● Problem to solve
Where a line of the entries holds the string "HandleAssets", copy that line.
-.-.-
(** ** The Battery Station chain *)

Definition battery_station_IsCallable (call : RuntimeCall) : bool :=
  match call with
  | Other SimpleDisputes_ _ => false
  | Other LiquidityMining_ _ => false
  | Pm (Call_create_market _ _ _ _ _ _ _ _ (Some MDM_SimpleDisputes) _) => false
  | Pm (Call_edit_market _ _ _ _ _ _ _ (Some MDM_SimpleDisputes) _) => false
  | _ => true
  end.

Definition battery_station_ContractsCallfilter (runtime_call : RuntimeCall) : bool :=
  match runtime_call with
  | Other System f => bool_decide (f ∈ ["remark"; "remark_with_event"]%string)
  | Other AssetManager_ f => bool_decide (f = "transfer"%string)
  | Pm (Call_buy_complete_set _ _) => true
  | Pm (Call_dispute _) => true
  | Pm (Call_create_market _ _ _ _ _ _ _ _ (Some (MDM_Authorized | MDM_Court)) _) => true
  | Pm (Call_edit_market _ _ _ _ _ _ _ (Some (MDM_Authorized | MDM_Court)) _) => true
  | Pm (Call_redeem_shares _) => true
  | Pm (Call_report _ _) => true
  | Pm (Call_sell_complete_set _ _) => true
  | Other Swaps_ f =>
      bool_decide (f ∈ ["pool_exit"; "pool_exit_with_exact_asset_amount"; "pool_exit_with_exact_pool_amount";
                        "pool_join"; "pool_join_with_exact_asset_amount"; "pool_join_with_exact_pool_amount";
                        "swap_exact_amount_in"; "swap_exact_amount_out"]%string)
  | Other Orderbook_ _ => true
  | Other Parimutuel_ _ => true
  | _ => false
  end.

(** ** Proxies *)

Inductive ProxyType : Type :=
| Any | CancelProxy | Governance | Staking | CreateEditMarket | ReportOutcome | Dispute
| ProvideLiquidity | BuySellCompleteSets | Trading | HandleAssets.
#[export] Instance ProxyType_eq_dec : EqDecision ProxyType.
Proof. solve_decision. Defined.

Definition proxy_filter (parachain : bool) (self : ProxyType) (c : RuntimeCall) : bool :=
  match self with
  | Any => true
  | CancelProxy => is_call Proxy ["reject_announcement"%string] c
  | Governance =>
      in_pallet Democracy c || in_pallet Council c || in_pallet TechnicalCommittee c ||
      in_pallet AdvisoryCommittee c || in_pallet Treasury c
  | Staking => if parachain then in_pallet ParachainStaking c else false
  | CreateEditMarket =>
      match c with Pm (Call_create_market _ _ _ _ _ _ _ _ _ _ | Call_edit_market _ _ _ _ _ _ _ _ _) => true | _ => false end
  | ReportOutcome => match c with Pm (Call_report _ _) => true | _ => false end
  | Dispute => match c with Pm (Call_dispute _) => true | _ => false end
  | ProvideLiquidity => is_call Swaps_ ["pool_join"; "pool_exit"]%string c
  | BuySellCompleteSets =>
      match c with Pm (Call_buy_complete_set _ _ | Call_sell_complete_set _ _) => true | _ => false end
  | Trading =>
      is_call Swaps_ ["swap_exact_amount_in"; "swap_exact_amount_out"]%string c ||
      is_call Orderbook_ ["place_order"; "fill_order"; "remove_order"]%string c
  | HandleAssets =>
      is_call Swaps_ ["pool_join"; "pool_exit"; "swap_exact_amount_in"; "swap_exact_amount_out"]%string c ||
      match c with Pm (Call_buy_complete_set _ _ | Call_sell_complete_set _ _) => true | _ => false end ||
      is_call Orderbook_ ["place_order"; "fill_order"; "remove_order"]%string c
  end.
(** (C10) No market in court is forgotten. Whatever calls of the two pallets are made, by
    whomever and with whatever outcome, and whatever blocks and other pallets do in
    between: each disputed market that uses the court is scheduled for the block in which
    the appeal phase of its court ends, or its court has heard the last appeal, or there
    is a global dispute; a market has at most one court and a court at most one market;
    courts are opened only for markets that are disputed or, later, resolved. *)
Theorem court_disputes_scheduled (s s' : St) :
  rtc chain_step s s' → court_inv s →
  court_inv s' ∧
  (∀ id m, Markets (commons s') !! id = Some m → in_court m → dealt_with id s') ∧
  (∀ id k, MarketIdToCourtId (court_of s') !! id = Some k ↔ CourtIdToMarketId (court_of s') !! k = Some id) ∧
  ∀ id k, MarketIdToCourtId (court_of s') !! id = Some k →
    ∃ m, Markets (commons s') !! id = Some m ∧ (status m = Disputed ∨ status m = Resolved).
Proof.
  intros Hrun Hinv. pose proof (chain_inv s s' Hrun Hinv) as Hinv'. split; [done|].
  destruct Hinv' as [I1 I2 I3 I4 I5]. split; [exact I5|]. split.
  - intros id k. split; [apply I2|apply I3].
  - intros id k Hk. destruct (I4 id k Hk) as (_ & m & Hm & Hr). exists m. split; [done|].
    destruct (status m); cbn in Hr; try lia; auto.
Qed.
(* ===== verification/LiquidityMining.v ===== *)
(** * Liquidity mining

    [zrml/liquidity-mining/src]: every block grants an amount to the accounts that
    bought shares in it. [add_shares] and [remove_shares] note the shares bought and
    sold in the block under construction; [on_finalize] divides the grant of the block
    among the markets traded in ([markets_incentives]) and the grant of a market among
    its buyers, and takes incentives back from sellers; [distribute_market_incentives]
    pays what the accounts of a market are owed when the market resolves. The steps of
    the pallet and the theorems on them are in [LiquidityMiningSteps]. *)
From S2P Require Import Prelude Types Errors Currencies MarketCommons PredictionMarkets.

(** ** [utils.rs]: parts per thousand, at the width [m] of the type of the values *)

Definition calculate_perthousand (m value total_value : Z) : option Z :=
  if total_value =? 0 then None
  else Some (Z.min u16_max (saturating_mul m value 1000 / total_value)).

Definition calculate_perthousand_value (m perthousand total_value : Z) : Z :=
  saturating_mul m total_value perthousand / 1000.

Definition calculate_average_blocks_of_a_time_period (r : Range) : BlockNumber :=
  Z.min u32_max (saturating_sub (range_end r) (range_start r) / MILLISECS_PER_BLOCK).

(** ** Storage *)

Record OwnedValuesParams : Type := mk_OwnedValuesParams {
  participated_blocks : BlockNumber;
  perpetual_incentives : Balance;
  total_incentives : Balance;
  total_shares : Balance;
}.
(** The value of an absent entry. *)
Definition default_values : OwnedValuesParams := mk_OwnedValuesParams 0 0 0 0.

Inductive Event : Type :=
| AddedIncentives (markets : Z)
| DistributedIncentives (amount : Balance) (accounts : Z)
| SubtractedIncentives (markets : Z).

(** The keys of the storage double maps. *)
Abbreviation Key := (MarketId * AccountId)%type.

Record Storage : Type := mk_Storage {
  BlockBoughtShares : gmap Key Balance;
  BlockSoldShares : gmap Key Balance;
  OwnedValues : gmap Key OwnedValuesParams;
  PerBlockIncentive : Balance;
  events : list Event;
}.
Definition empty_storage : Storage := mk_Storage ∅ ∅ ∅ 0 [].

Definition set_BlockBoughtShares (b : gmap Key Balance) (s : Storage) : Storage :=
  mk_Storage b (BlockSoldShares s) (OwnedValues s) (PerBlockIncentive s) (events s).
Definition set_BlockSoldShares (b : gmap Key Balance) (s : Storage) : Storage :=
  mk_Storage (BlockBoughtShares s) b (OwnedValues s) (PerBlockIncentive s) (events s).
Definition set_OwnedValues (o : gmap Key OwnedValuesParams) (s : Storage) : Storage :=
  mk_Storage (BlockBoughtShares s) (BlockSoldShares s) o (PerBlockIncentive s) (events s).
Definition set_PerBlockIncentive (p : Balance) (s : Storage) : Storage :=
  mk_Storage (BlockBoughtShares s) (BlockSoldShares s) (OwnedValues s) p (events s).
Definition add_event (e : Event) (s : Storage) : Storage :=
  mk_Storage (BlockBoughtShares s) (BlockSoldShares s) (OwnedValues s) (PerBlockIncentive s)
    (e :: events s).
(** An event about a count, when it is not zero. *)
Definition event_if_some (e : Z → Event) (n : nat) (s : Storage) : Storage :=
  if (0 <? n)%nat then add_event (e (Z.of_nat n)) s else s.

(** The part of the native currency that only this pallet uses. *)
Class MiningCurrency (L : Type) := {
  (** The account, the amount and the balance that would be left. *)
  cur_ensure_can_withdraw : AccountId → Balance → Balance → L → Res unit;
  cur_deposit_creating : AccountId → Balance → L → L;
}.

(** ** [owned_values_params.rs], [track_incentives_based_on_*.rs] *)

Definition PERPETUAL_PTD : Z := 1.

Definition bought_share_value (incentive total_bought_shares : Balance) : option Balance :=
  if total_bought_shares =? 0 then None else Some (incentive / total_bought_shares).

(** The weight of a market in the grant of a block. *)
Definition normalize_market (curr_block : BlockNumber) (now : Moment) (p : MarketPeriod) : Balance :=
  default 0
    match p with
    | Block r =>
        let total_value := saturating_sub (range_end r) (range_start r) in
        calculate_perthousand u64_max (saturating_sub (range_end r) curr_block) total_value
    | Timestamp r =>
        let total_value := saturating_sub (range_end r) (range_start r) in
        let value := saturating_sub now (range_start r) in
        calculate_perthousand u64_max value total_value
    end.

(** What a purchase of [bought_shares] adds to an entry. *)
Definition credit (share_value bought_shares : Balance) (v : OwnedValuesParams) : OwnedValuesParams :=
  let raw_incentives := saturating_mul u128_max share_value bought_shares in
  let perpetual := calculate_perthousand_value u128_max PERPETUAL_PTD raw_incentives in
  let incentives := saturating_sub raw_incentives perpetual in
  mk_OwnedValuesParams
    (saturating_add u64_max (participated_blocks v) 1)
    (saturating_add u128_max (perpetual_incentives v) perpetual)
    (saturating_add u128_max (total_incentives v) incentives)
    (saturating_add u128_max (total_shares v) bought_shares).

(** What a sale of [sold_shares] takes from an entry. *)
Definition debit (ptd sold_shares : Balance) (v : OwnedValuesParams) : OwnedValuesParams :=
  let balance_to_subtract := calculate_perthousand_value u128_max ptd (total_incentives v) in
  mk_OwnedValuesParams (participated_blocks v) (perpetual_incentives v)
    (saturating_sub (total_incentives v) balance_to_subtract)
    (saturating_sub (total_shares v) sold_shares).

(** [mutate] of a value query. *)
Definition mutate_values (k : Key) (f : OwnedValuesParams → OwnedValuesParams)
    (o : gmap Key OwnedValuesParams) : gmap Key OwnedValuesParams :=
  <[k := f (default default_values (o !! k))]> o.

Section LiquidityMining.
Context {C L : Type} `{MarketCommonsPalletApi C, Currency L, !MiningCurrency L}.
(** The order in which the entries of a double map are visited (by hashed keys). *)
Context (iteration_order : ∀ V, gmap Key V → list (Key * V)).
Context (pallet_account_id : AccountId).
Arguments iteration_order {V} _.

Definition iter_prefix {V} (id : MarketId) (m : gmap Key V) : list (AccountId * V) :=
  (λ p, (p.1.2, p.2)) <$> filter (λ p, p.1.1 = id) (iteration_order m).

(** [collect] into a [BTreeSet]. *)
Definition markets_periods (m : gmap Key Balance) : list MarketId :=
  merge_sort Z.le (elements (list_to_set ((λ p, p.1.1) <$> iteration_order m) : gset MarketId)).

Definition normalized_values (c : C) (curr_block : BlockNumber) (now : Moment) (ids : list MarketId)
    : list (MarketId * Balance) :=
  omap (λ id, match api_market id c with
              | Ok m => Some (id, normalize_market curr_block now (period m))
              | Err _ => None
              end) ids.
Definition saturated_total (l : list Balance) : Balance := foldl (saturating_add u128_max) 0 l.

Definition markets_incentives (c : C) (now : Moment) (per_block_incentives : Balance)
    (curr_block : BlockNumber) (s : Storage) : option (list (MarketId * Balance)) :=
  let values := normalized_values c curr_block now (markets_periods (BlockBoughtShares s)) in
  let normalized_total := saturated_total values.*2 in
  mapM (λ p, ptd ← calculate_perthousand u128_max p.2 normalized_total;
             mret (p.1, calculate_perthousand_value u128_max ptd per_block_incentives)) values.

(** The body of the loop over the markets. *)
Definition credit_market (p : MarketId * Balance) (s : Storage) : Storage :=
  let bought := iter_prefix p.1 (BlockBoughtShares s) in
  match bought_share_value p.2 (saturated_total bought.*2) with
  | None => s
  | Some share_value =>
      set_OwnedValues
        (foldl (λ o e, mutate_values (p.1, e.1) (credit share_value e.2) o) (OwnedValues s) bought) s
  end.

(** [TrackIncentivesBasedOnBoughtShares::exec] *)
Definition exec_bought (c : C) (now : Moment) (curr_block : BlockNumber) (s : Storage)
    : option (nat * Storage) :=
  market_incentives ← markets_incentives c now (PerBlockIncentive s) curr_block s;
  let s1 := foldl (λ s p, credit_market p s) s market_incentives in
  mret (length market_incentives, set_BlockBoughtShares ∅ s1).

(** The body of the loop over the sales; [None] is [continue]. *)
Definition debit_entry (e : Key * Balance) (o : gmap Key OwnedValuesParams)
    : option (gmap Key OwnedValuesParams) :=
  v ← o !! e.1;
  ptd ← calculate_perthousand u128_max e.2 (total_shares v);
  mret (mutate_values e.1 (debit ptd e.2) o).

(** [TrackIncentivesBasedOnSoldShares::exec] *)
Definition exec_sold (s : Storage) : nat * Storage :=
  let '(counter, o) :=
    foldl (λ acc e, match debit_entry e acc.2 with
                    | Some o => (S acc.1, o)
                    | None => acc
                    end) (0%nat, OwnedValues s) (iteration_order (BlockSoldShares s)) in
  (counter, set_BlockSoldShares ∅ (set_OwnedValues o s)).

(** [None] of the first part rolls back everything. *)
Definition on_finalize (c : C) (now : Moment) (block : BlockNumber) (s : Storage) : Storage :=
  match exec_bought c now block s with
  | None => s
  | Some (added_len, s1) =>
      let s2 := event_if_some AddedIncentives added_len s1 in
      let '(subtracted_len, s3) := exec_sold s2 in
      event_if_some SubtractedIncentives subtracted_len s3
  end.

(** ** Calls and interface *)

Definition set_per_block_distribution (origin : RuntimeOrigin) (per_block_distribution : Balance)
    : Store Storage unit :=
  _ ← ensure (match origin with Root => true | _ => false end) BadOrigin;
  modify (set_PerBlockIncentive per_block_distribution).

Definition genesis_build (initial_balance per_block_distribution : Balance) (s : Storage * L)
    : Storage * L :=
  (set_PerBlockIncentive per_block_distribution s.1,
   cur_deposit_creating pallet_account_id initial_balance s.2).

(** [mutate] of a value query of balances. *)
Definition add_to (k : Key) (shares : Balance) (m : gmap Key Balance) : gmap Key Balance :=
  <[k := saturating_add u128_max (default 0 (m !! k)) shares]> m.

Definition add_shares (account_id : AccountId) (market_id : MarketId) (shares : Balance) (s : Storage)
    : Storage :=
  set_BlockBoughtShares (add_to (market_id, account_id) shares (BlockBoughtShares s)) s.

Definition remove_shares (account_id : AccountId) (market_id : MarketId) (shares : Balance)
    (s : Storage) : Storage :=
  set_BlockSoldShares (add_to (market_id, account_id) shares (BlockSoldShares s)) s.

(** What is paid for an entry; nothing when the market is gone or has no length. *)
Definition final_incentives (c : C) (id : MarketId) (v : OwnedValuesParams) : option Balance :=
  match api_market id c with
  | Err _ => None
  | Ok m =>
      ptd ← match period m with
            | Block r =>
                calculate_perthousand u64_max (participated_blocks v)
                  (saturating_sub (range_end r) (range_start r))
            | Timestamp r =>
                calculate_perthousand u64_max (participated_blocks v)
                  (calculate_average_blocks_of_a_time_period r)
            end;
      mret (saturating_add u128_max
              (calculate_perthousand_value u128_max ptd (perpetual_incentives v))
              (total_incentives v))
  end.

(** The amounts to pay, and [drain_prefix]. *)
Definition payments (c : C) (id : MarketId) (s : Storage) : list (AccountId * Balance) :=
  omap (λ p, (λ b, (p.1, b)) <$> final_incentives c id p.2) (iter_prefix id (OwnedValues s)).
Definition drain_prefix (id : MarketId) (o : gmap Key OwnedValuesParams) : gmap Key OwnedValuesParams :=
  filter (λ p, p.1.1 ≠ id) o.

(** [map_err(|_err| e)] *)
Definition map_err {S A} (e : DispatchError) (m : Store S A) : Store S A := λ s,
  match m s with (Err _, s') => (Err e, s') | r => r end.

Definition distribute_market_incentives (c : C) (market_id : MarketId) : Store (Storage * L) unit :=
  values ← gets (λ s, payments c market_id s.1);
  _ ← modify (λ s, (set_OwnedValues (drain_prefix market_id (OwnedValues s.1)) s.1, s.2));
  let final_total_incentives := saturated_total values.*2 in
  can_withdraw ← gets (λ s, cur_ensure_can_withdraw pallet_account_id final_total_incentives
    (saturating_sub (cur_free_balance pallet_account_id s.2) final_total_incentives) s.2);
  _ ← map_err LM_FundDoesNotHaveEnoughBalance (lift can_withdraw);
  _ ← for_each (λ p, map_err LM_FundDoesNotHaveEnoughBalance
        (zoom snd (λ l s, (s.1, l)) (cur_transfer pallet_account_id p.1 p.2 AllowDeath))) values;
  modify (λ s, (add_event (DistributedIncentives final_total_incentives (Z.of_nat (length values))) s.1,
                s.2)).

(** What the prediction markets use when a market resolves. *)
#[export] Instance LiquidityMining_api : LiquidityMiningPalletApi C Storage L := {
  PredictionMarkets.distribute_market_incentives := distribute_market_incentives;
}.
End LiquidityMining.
-.-.-
● Answer to this exercise
| ProvideLiquidity | BuySellCompleteSets | Trading | HandleAssets.
  | HandleAssets =>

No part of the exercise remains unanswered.